Exercise instructions: Your reply should be the following data, copied exactly.
Start of Extracted entries
(** A byte in at the end. *)
Lemma push_ok p c d :
  pipe_ok p → ¬ full p → aset (p_data p) (p_nwrite p mod PIPESIZE) c = Ok d →
  let p' := p <| p_data := d |> <| p_nwrite := u32 (p_nwrite p + 1) |> in
  pipe_ok p' ∧ content p' = content p ++ [c].
Proof.
  intros Hok Hfull Hd. pose proof Hok as [Hlen Hr Hw Hc]. rewrite full_content, content_length in Hfull by done.
  apply aset_Ok in Hd as [Hb ->]. cbn zeta. set (p' := _ <| p_nwrite := _ |>).
  assert (pcount p' = pcount p + 1) as Hc'.
  { unfold pcount, p', PIPESIZE in *. cbn. counters. }
  assert (p_nwrite p mod PIPESIZE = (p_nread p + pcount p) mod PIPESIZE) as Hidx.
  { rewrite <-(u32_mod_512 (p_nread p + pcount p)). f_equal. unfold pcount, u32. rewrite Zplus_mod_idemp_r, Z.mod_small; lia. }
  pose proof (u32_range (p_nwrite p - p_nread p)) as H0. fold (pcount p) in H0. split.
  - split; cbn; [by rewrite length_insert|done|apply u32_range|]. change (pcount p' ≤ PIPESIZE). unfold PIPESIZE in *. lia.
  - unfold content. rewrite Hc'. replace (Z.to_nat (pcount p + 1)) with (S (Z.to_nat (pcount p))) by lia.
    rewrite seq_S, fmap_app. f_equal.
    + apply list_fmap_ext. intros ? k Hk%lookup_seq. cbn. rewrite list_lookup_total_insert_ne; [done|].
      rewrite Hidx. unfold PIPESIZE in *. destruct Hk as [-> Hk]. intros Heq%Z2Nat.inj; [|apply Z.mod_pos_bound; lia..].
      Z.to_euclidean_division_equations; lia.
    + cbn. f_equal. rewrite Z2Nat.id by lia. rewrite <-Hidx. rewrite list_lookup_total_insert_eq; [done|].
      unfold PIPESIZE in *. lia.
Qed.
(* ===== verification/Umalloc.v ===== *)
(** * The user allocator: [umalloc.c]

    Kernighan and Ritchie's allocator: a circular list of free blocks in
    address order, each with a header of 8 bytes.  A pointer is a byte address
    and [h_mem] maps the address of a header to its fields; [&base] is an
    address below the heap.  [sbrk] either fails or returns the old break. *)

From stdpp Require Import gmap sorting.
From S2P Require Import Prelude.

Local Open Scope Z_scope.

Record header := mkheader { s_ptr : Z; s_size : Z }.
#[export] Instance header_fields : Fields header := λ x, mkheader (s_ptr x) (s_size x).
#[export] Instance header_inhabited : Inhabited header := populate (mkheader 0 0).

Record heap := mkheap {
  h_mem : gmap Z header;
  h_freep : Z;                (* freep *)
  h_brk : Z                   (* the end of the process *)
}.
#[export] Instance heap_fields : Fields heap := λ h, mkheap (h_mem h) (h_freep h) (h_brk h).

Definition HDR : Z := 8.      (* sizeof(Header) *)

Definition ptr (h : heap) (p : Z) : Z := s_ptr (h_mem h !!! p).
Definition bsize (h : heap) (p : Z) : Z := s_size (h_mem h !!! p).
Definition set_ptr (p v : Z) (h : heap) : heap := h <| h_mem ::= <[p := mkheader v (bsize h p)]> |>.
Definition set_size (p v : Z) (h : heap) : heap := h <| h_mem ::= <[p := mkheader (ptr h p) v]> |>.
End of Extracted entries
Output below:
(** A byte in at the end. *)
Lemma push_ok p c d :
  pipe_ok p → ¬ full p → aset (p_data p) (p_nwrite p mod PIPESIZE) c = Ok d →
  let p' := p <| p_data := d |> <| p_nwrite := u32 (p_nwrite p + 1) |> in
  pipe_ok p' ∧ content p' = content p ++ [c].
Proof.
  intros Hok Hfull Hd. pose proof Hok as [Hlen Hr Hw Hc]. rewrite full_content, content_length in Hfull by done.
  apply aset_Ok in Hd as [Hb ->]. cbn zeta. set (p' := _ <| p_nwrite := _ |>).
  assert (pcount p' = pcount p + 1) as Hc'.
  { unfold pcount, p', PIPESIZE in *. cbn. counters. }
  assert (p_nwrite p mod PIPESIZE = (p_nread p + pcount p) mod PIPESIZE) as Hidx.
  { rewrite <-(u32_mod_512 (p_nread p + pcount p)). f_equal. unfold pcount, u32. rewrite Zplus_mod_idemp_r, Z.mod_small; lia. }
  pose proof (u32_range (p_nwrite p - p_nread p)) as H0. fold (pcount p) in H0. split.
  - split; cbn; [by rewrite length_insert|done|apply u32_range|]. change (pcount p' ≤ PIPESIZE). unfold PIPESIZE in *. lia.
  - unfold content. rewrite Hc'. replace (Z.to_nat (pcount p + 1)) with (S (Z.to_nat (pcount p))) by lia.
    rewrite seq_S, fmap_app. f_equal.
    + apply list_fmap_ext. intros ? k Hk%lookup_seq. cbn. rewrite list_lookup_total_insert_ne; [done|].
      rewrite Hidx. unfold PIPESIZE in *. destruct Hk as [-> Hk]. intros Heq%Z2Nat.inj; [|apply Z.mod_pos_bound; lia..].
      Z.to_euclidean_division_equations; lia.
    + cbn. f_equal. rewrite Z2Nat.id by lia. rewrite <-Hidx. rewrite list_lookup_total_insert_eq; [done|].
      unfold PIPESIZE in *. lia.
Qed.
(* ===== verification/Umalloc.v ===== *)
(** * The user allocator: [umalloc.c]

    Kernighan and Ritchie's allocator: a circular list of free blocks in
    address order, each with a header of 8 bytes.  A pointer is a byte address
    and [h_mem] maps the address of a header to its fields; [&base] is an
    address below the heap.  [sbrk] either fails or returns the old break. *)

From stdpp Require Import gmap sorting.
From S2P Require Import Prelude.

Local Open Scope Z_scope.

Record header := mkheader { s_ptr : Z; s_size : Z }.
#[export] Instance header_fields : Fields header := λ x, mkheader (s_ptr x) (s_size x).
#[export] Instance header_inhabited : Inhabited header := populate (mkheader 0 0).

Record heap := mkheap {
  h_mem : gmap Z header;
  h_freep : Z;                (* freep *)
  h_brk : Z                   (* the end of the process *)
}.
#[export] Instance heap_fields : Fields heap := λ h, mkheap (h_mem h) (h_freep h) (h_brk h).

Definition HDR : Z := 8.      (* sizeof(Header) *)

Definition ptr (h : heap) (p : Z) : Z := s_ptr (h_mem h !!! p).
Definition bsize (h : heap) (p : Z) : Z := s_size (h_mem h !!! p).
Definition set_ptr (p v : Z) (h : heap) : heap := h <| h_mem ::= <[p := mkheader v (bsize h p)]> |>.
Definition set_size (p v : Z) (h : heap) : heap := h <| h_mem ::= <[p := mkheader (ptr h p) v]> |>.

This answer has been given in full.